F. N. H. : La Zone de libre-échange continentale africaine (ZLECAf) peut-elle représenter une véritable alternative pour rééquilibrer la politique commerciale du Royaume ?
T. S. M. : La ZLECAf constitue une opportunité stratégique majeure pour le Maroc. Elle permettrait à notre pays de rééquilibrer sa politique commerciale, de réduire sa dépendance aux marchés européens et de renforcer son ancrage africain. Selon un rapport de CFC, l’élargissement de la ZLECAf pourrait impliquer une hausse de 3,5 à 4% du PIB du continent à l’horizon 2035. Le secteur du textile et de la manufacture et d’autres industries pourraient bénéficier de cette intégration, avec une croissance potentielle estimée, selon ce rapport, à plus de 250 milliards de dollars. Cependant, pour tirer pleinement parti de la ZLECAf, le Maroc devra investir dans des infrastructures logistiques intra-africaines, renforcer la normalisation des produits, assurer la compatibilité réglementaire et développer des partenariats industriels régionaux.
F. N. H. : Dans ce contexte de recomposition des échanges, est-il nécessaire de repenser la stratégie d’ouverture commerciale du Maroc pour mieux défendre ses intérêts économiques, protéger ses filières sensibles et favoriser une montée en gamme industrielle ?
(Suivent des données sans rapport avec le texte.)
Lemma elementwise_defined_iff g inp out k i m :
  is_Some (for_upto k i (elementwise_body g inp out) m) ↔
  cells_allocated inp out i k m.
Proof.
  split; [intros [m' Hm']; by eapply elementwise_defined|].
  apply elementwise_total.
Qed.

(** Every cell of the output range ends up holding an image of [g],
    whatever the layout of the two buffers. *)
Lemma elementwise_image g inp out k : ∀ i m m',
  for_upto k i (elementwise_body g inp out) m = Some m' →
  ∀ j, i ≤ j < i + Z.of_nat k → ∃ x, m' !! (out + j) = Some (g x).
Proof.
  induction k as [|k IH]; intros i m m' Hrun j Hj; simpl in Hrun; [lia|].
  destruct (elementwise_body g inp out i m) as [m1|] eqn:Hb; [|discriminate].
  simpl in Hrun.
  apply elementwise_body_Some in Hb as (x & Hx & Ho & ->).
  destruct (decide (j = i)) as [->|Hne].
  - exists x. rewrite (elementwise_frame _ _ _ _ _ _ _ Hrun) by lia.
    apply lookup_insert_eq.
  - apply (IH _ _ _ Hrun). lia.
Qed.

Lemma in_range_offset (out a : Z) (k : nat) :
  out + 0 ≤ a < out + 0 + Z.of_nat k → ∃ j, 0 ≤ j < 0 + Z.of_nat k ∧ a = out + j.
Proof. intros Ha. exists (a - out). lia. Qed.
(** A sequence runs its first part, then the rest from where the backend
    was left; the logs follow each other. *)
Lemma run_bind {A B} (t : thunk E A) (f : A → thunk E B) : ∀ w,
  run h (bind t f) w
  = let '(a, w1, log1) := run h t w in
    let '(b, w2, log2) := run h (f a) w1 in
    (b, w2, log1 ++ log2).
Proof.
  induction t as [a|X e k IH]; intros w; simpl.
  - by destruct (run h (f a) w) as [[b w2] log2].
  - destruct (h X e w) as [x w1]. rewrite IH.
    destruct (run h (k x) w1) as [[a w2] log1].
    by destruct (run h (f a) w2) as [[b w3] log2].
Qed.
End Runs.

Section FetchCounts.
Import CommentsSlice.
Context {W : Type} (h : handler E W).

Lemma fetchCommentCounts_loop_run postIds : ∀ counts w,
  let r := run h (fetchCommentCounts_loop postIds counts) w in
  Forall (λ x, is_Some (count_of x)) r.2
  ∧ queried r.2 `prefix_of` postIds
  ∧ match r.1.1 with
    | Return m =>
        queried r.2 = postIds
        ∧ Forall (λ x, count_failed x = None) r.2
        ∧ m = counts_from counts r.2
    | Throw message =>
        ∃ x, last r.2 = Some x ∧ count_failed x = Some message
    | RejectWithValue _ => False
    end.
Proof.
  induction postIds as [|postId rest IH]; intros counts w; simpl.
  - split_and!; by try constructor.
  - destruct (h _ (TableCount "comments" ("post_id", postId)) w)
      as [reply w1] eqn:Hreply.
    destruct (count_error reply) as [message|] eqn:Herr; simpl.
    + split_and!.
      * repeat constructor. by eexists.
      * unfold queried. simpl. apply prefix_cons, prefix_nil.
      * eexists. split; [done|]. unfold count_failed. simpl. done.
    + specialize (IH (<[postId := default 0 (count reply)]> counts) w1).
      destruct (run h (fetchCommentCounts_loop rest _) w1) as [[c w2] log].
      simpl in *. destruct IH as (Hall & Hpre & Hc).
      split_and!.
      * constructor; [by eexists|done].
      * unfold queried in *. simpl. by apply prefix_cons.
      * destruct c as [m|?|message]; [|done|].
        -- destruct Hc as (Hq & Hok & ->). split_and!.
           ++ unfold queried in *. simpl. by rewrite Hq.
           ++ constructor; [|done]. unfold count_failed. simpl. done.
           ++ done.
        -- destruct Hc as (x & Hlast & Hx). exists x. split; [|done].
           destruct log; [done|]. done.
Qed.
End FetchCounts.
(** * The CSV parser of the stock dashboard ([parseCsv] of src/App.js)

    A shallow embedding of [parseCsv] and of the JavaScript built-ins it
    calls, and the properties of the parser stated in the specification.

    Strings are sequences of code units.  The embedding covers the code
    units below 256 (the Latin-1 range), on which [trim], [toLowerCase],
    [split] and the regular expressions of the source are modelled exactly.
    Numbers are IEEE 754 binary64 values ([spec_float] of the standard
    library), so that [parseFloat] rounds as the language prescribes. *)

From stdpp Require Import gmap strings list fin_maps.
From Stdlib Require Import Ascii ZArith Floats.SpecFloat DecimalString.

Open Scope string_scope.
Open Scope list_scope.

(** ** Strings *)

Definition js (s : string) : list ascii := String.list_ascii_of_string s.
Coercion js : string >-> list.
Arguments js : simpl never.

Abbreviation jstring := (list ascii).

Module JS.

(** The characters the parser tests for. *)
Definition LF : ascii := ascii_of_N 10.
Definition comma : ascii := ascii_of_N 44.
Definition dquote : ascii := ascii_of_N 34.
Definition space : ascii := ascii_of_N 32.
Definition underscore : ascii := ascii_of_N 95.

(** [WhiteSpace] and [LineTerminator] of ECMAScript below code unit 256:
    TAB, LF, VT, FF, CR, SP and NBSP. *)
Definition isWhiteSpace (c : ascii) : bool :=
  let n := N_of_ascii c in
  ((9 <=? n) && (n <=? 13) || (n =? 32) || (n =? 160))%N.

Fixpoint trimStart (s : jstring) : jstring :=
  match s with
  | [] => []
  | c :: s' => if isWhiteSpace c then trimStart s' else s
  end.

Definition trimEnd (s : jstring) : jstring := rev (trimStart (rev s)).

(** [String.prototype.trim] *)
Definition trim (s : jstring) : jstring := trimEnd (trimStart s).

(** [String.prototype.split] with a separator of one code unit.  The result
    is never empty: splitting the empty string gives one empty string. *)
Fixpoint split (sep : ascii) (s : jstring) : list jstring :=
  match s with
  | [] => [[]]
  | c :: s' =>
      if Ascii.eqb c sep then [] :: split sep s'
      else match split sep s' with
           | [] => [[c]]
           | t :: ts => (c :: t) :: ts
           end
  end.

(** [String.prototype.toLowerCase]: the letters A-Z, and the capital letters
    of Latin-1 (U+00C0 to U+00DE, the multiplication sign excepted). *)
Definition toLowerChar (c : ascii) : ascii :=
  let n := N_of_ascii c in
  if ((65 <=? n) && (n <=? 90) || (192 <=? n) && (n <=? 222) && negb (n =? 215))%N
  then ascii_of_N (n + 32) else c.

Definition toLowerCase (s : jstring) : jstring := map toLowerChar s.

Fixpoint startsWith (s p : jstring) : bool :=
  match p, s with
  | [], _ => true
  | _ :: _, [] => false
  | a :: p', c :: s' => Ascii.eqb a c && startsWith s' p'
  end.

(** [String.prototype.includes] *)
Fixpoint includes (s p : jstring) : bool :=
  startsWith s p ||
  match s with
  | [] => false
  | _ :: s' => includes s' p
  end.

(** [s.replace(/^"|"$/g, '')].  The global scan visits the code units from
    left to right; the first alternative matches a double quote at index 0,
    the second a double quote at the last index. *)
Fixpoint replaceEdgeQuotesFrom (atStart : bool) (s : jstring) : jstring :=
  match s with
  | [] => []
  | c :: s' =>
      if Ascii.eqb c dquote && (atStart || match s' with [] => true | _ => false end)
      then replaceEdgeQuotesFrom false s'
      else c :: replaceEdgeQuotesFrom false s'
  end.

Definition replaceEdgeQuotes (s : jstring) : jstring := replaceEdgeQuotesFrom true s.

(** [s.replace(/ /g, '_')] *)
Definition replaceSpaces (s : jstring) : jstring :=
  map (fun c => if Ascii.eqb c space then underscore else c) s.

(** [s.replace(/,/g, '')] *)
Definition removeCommas (s : jstring) : jstring :=
  List.filter (fun c => negb (Ascii.eqb c comma)) s.

(** *** Numbers *)

Abbreviation number := spec_float.

Definition prec : Z := 53.
Definition emax : Z := 1024.
(** * Booking lifecycle and overlap-aware pricing of the car-rental application

    A shallow embedding of the booking engine of [app.py] (with the tables of
    [models.py] and the forms of [forms.py]): the price parser, the
    availability query, the pricing of the confirmation page, and the request
    handlers that create, edit, pay, review, and administer bookings.

    Conventions of the embedding.
    - A table is a finite map from the primary key [id] to the row.
    - A [datetime.date] is its proleptic Gregorian ordinal; [date.max] is
      9999-12-31, and stepping past it raises [OverflowError].
    - A Python [float] is the rational it denotes: arithmetic is exact and
      the binary rounding of the hardware is not represented.
    - A handler is a function from the request context, the request data
      and the database to a response and the database left behind. *)

From Stdlib Require Import ZArith QArith Qround Qabs Lia Ascii String.
From Stdlib Require Import Decimal DecimalString DecimalN DecimalPos.
From Equations Require Import Equations.
From stdpp Require Import base decidable option list strings gmap fin_maps fin_sets.

Local Open Scope Z_scope.

(** ** Dates *)

(** A [datetime.date], as [date.toordinal()]. *)
Definition date := Z.

(** [date.max.toordinal()], the ordinal of 9999-12-31: the last date that
    exists.  [d + timedelta(days=1)] is [d + 1] below it and raises
    [OverflowError] at it. *)
Definition date_max : date := 3652059.

(** [(a - b).days] *)
Definition days_between (a b : date) : Z := a - b.

(** ** Tables ([models.py]) *)

Module Car.
Record t := mk { price : string }.
End Car.

Module Booking.
Record t := mk {
  user_id : Z;
  car_id : Z;
  pickup_date : date;
  return_date : date;
  notes : option string;
  status : string;
  payment_method : option string;
  payment_status : string }.

Definition set_status (s : string) (b : t) : t :=
  mk (user_id b) (car_id b) (pickup_date b) (return_date b) (notes b)
     s (payment_method b) (payment_status b).

Definition set_dates (p r : date) (n : option string) (b : t) : t :=
  mk (user_id b) (car_id b) p r n
     (status b) (payment_method b) (payment_status b).

Definition set_payment (m : option string) (ps : string) (b : t) : t :=
  mk (user_id b) (car_id b) (pickup_date b) (return_date b) (notes b)
     (status b) m ps.
End Booking.

Module Review.
Record t := mk {
  user_id : Z;
  car_id : Z;
  booking_id : Z;
  rating : string;
  comment : option string }.
End Review.

Record db := mkdb {
  cars : gmap Z Car.t;
  bookings : gmap Z Booking.t;
  reviews : gmap Z Review.t }.

(** The [id] that the table gives to the next inserted row: one more than
    the largest in use, 1 in an empty table. *)
Definition next_id {A} (m : gmap Z A) : Z :=
  1 + map_fold (λ k _ acc, Z.max k acc) 0 m.

(** ** Helper functions of [app.py] *)

Definition is_valid_status (s : option string) : bool :=
  match s with
  | Some s => bool_decide (s ∈ ["Pending"; "Approved"; "Rejected"; "Completed"; "Returned"]%string)
  | None => false
  end.

(** [Booking.status.in_(['Approved', 'Returned', 'Completed'])] *)
Definition blocking (s : string) : bool :=
  bool_decide (s ∈ ["Approved"; "Returned"; "Completed"]%string).

(** [re.sub(r"[^0-9.]", "", price_str)]: the characters of the class
    [[0-9.]] are kept, in order, and every other one is dropped.  A string
    is its UTF-8 bytes here; no byte of a non-ASCII character is in the
    class, so dropping bytes and dropping code points agree. *)
Definition is_digit (c : ascii) : bool :=
  let n := N_of_ascii c in (48 <=? n)%N && (n <=? 57)%N.

Definition is_price_char (c : ascii) : bool :=
  is_digit c || bool_decide (c = "."%char).

Fixpoint re_sub_non_numeric (s : string) : string :=
  match s with
  | EmptyString => EmptyString
  | String c rest =>
      if is_price_char c then String c (re_sub_non_numeric rest)
      else re_sub_non_numeric rest
  end.

(** [float(s)] on a string over [[0-9.]]: digits, optionally a point and
    more digits, with at least one digit in all; anything else is the
    [ValueError] ([None]).  [scan_digits] reads a run of digits and returns
    its value, its length and the unread rest.  The result is the number
    that the digits write; [float] returns the nearest number with 53
    bits, and [inf] for a number beyond its range (about 1.8e308), so
    the two agree where the number written is itself a float:
    on whole numbers up to 2^53 and on halves, quarters and the like. *)
Definition digit_value (c : ascii) : Z := Z.of_N (N_of_ascii c) - 48.

Fixpoint scan_digits (s : string) (acc : Z) (n : nat) : Z * nat * string :=
  match s with
  | String c rest =>
      if is_digit c then scan_digits rest (10 * acc + digit_value c) (S n)
      else (acc, n, s)
  | EmptyString => (acc, n, s)
  end.

Definition decimal (ip fp : Z) (nf : nat) : Q :=
  Qred (Qmake (ip * 10 ^ Z.of_nat nf + fp) (Z.to_pos (10 ^ Z.of_nat nf))).

Definition float_of_str (s : string) : option Q :=
  let '(ip, ni, rest) := scan_digits s 0 0 in
  match rest with
  | EmptyString =>
      if decide (ni = 0%nat) then None else Some (decimal ip 0 0)
  | String c rest' =>
      if bool_decide (c = "."%char) then
        let '(fp, nf, rest'') := scan_digits rest' 0 0 in
        match rest'' with
        | EmptyString =>
            if decide ((ni + nf)%nat = 0%nat) then None
            else Some (decimal ip fp nf)
        | String _ _ => None
        end
      else None
  end.

Definition parse_price (price_str : string) : Q :=
  if decide (price_str = ""%string) then 0%Q
  else match float_of_str (re_sub_non_numeric price_str) with
       | Some x => x
       | None => 0%Q
       end.
Lemma land_ones_5 (qa : Z) :
  Z.land qa (Z.ones 5) = 0 <-> forall k, 0 <= k < 5 -> Z.testbit qa k = false.
Proof.
  split.
  - intros H k Hk.
    assert (E : Z.testbit (Z.land qa (Z.ones 5)) k = false)
      by (rewrite H; apply Z.bits_0).
    rewrite Z.land_spec, Z.ones_spec_low in E by lia.
    rewrite andb_true_r in E. exact E.
  - intros H. apply Z.bits_inj'. intros k Hk.
    rewrite Z.land_spec, Z.bits_0.
    destruct (Z.lt_ge_cases k 5) as [Hlt|Hge].
    + rewrite H by lia. reflexivity.
    + rewrite Z.ones_spec_high by lia. apply andb_false_r.
Qed.

(** X20.  [prepSrL7] keeps the value of a band at a pixel exactly where
    the bits 0 to 4 of QA_PIXEL (fill, dilated cloud, cirrus, cloud, cloud
    shadow) are all clear and QA_RADSAT is 0; the higher bits of QA_PIXEL
    (snow, clear, water, confidences) play no part, and a pixel where a
    quality band is masked is masked. *)
Theorem prepSrL7_keeps {A : Type} (q : Quality) (band : option A) (x : A) :
  prepSrL7 q band = Some x
  <-> band = Some x
      /\ (exists qa, QA_PIXEL q = Some qa
                     /\ forall k, 0 <= k < 5 -> Z.testbit qa k = false)
      /\ QA_RADSAT q = Some 0.
Proof.
  unfold prepSrL7, qaMask, saturationMask. rewrite parseInt_2_11111.
  unfold updateMask_at, eq_constant, bitwiseAnd_eq_0.
  destruct q as [[qa|] [rs|]]; cbn [QA_PIXEL QA_RADSAT option_map].
  - destruct (Z.eqb_spec rs 0) as [->|Hrs]; cbn.
    + destruct (Z.eqb_spec (Z.land qa (Z.ones 5)) 0) as [Hq|Hq]; cbn.
      * split; [intros ->|intros [-> _]; reflexivity].
        split; [reflexivity|]. split; [|reflexivity].
        exists qa. split; [reflexivity|]. apply land_ones_5, Hq.
      * split; [discriminate|]. intros (_ & (qa' & [= <-] & Hb) & _).
        exfalso. apply Hq, land_ones_5, Hb.
    + split; [discriminate|]. intros (_ & _ & [= E]). congruence.
  - split; [discriminate|]. intros (_ & _ & E). discriminate E.
  - destruct (rs =? 0); cbn; (split; [discriminate|]);
      intros (_ & (qa' & E & _) & _); discriminate E.
  - split; [discriminate|]. intros (_ & _ & E). discriminate E.
Qed.

(** X21.  The vegetation mask of [addNDVI] reads the first three entries
    of [lc_classes] and no other: with at least three entries the NDVI is
    kept exactly where the land cover is one of the first three, whatever
    follows them; with fewer than three entries the call fails. *)
Theorem addNDVI_first_three_classes (lc_classes : list Z) (lc : option Z)
    (nd : option Q) :
  match addNDVI lc_classes lc nd with
  | Some r =>
      exists c0 c1 c2 rest, lc_classes = c0 :: c1 :: c2 :: rest
        /\ r = match lc with
               | Some v => if bool_decide (v = c0 \/ v = c1 \/ v = c2)
                           then nd else None
               | None => None
               end
  | None => (length lc_classes < 3)%nat
  end.
Proof.
  destruct lc_classes as [|c0 [|c1 [|c2 rest]]]; cbn; try lia.
  exists c0, c1, c2, rest. split; [reflexivity|].
  destruct lc as [v|]; [|reflexivity]. cbn.
  destruct (Z.eqb_spec v c0), (Z.eqb_spec v c1), (Z.eqb_spec v c2); cbn;
    first [ rewrite bool_decide_eq_true_2 by tauto; reflexivity
          | rewrite bool_decide_eq_false_2 by tauto; reflexivity ].
Qed.

Section Script.
Variable cfg : Settings.
Variable AOI_geometry : Geometry.
Variable withNDVI : ImageCollection.

Lemma in_monthlyNDVI_keys (y m : Z) :
  In (y, m) (monthlyNDVI_keys cfg)
  <-> startYear cfg <= y <= endYear cfg /\ startMonth cfg <= m <= endMonth cfg.
Proof using Type.
  unfold monthlyNDVI_keys, years, months.
  destruct (ChirpsFacts.List_sequence_spec (startYear cfg) (endYear cfg)) as (Hy & _).
  destruct (ChirpsFacts.List_sequence_spec (startMonth cfg) (endMonth cfg)) as (Hm & _).
  rewrite List.in_flat_map. split.
  - intros (y' & Hin & Hp). apply List.in_map_iff in Hp as (m' & [= <- <-] & Hm').
    split; [apply Hy, Hin | apply Hm, Hm'].
  - intros [H1 H2]. exists y. split; [apply Hy, H1|].
    apply List.in_map_iff. exists m. split; [reflexivity | apply Hm, H2].
Qed.

Lemma flat_map_pairs_NoDup (ys ms : list Z) :
  List.NoDup ys -> List.NoDup ms ->
  List.NoDup (flat_map (fun y => map (fun m => (y, m)) ms) ys).
Proof.
  intros Hys Hms. induction Hys as [|y ys Hy _ IH]; [constructor|].
  cbn [flat_map]. apply List.NoDup_app.
  - apply Finite.Injective_map_NoDup; [|exact Hms]. intros a b [= ->]. reflexivity.
  - exact IH.
  - intros [y' m'] H1 H2.
    apply List.in_map_iff in H1 as (m1 & [= <- <-] & _).
    apply List.in_flat_map in H2 as (y2 & Hy2 & H2).
    apply List.in_map_iff in H2 as (m2 & [= <- <-] & _). exact (Hy Hy2).
Qed.
(** ** Scripted tools and sample data

    An environment in which every spawn succeeds and the tool answers from
    its command line alone: the world is the command line of the process
    spawned last.  A script gives the output, the error stream and the exit
    status for a command line. *)

Definition script : Type := list pystr -> pybytes * pybytes * Z.

Definition scripted_popen (argv : list pystr) (w : list pystr)
  : popen_result * list pystr := (Spawned, argv).

Definition scripted_communicate (tool : script) (input : option pybytes)
                                (w : list pystr)
  : communicate_result * list pystr :=
  let '(out, err, rc) := tool w in (Exited out err rc, w).

(** An environment in which the tool's executable does not exist. *)
Definition missing_popen (argv : list pystr) (w : list pystr)
  : popen_result * list pystr := (NotFound, w).

Definition start (c : cache) : state (list pystr) :=
  {| world := []; snippet_cache := c; trace := [] |}.

(** A tool that prints [out] whatever it is asked. *)
Definition prints (out : pystr) : script := fun _ => (out, [], 0%Z).

(** A tool that knows the snippet only under [javascript]. *)
Definition javascript_only : script :=
  fun argv =>
    if existsb (str_eqb (U "python")) argv then ([], [], 0%Z)
    else (J "{'slug':'x','code':'slugify(s)'}", [], 0%Z).

(** A tool whose configuration names [/home/u/Snippets]. *)
Definition configured : script :=
  prints (J "{'snippetsDir':'/home/u/Snippets'}").

(** A tool that prints [ok], writes one byte that is not UTF-8 to its error
    stream and exits with status 1. *)
Definition noisy : script := fun _ => (U "ok", [255%N], 1%Z).

(** A tool that prints [ok] between blanks, warns on its error stream and
    exits with status 1. *)
Definition warns : script :=
  fun _ => (U "  ok" ++ [10%N], U "warn", 1%Z).

Definition record (slug title : string) (is_local : bool) : pydict :=
  [(U "slug", PStr (U slug)); (U "title", PStr (U title));
   (U "isLocal", PBool is_local)].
T. S. M. : Absolument. L’environnement international actuel impose une refonte intelligente de la stratégie commerciale du Maroc. Il ne s’agit pas de remettre en cause l’ouverture, mais de la rendre plus sélective, plus stratégique et surtout plus équitable pour les entreprises marocaines. Il faut renforcer les clauses de sauvegarde, adopter des mesures de réciprocité, développer des politiques industrielles ciblées et favoriser la montée en gamme dans les filières porteuses telles que l’automobile, l’agroalimentaire, le digital, la pharmacie et les énergies vertes. Enfin, le commerce extérieur doit être mis au service d’une transformation structurelle de l’économie marocaine, où l’exportation ne se fait pas au détriment du tissu productif local, mais dans une logique d’intégration, de renforcement de la compétitivité, de cohérence et de durabilité.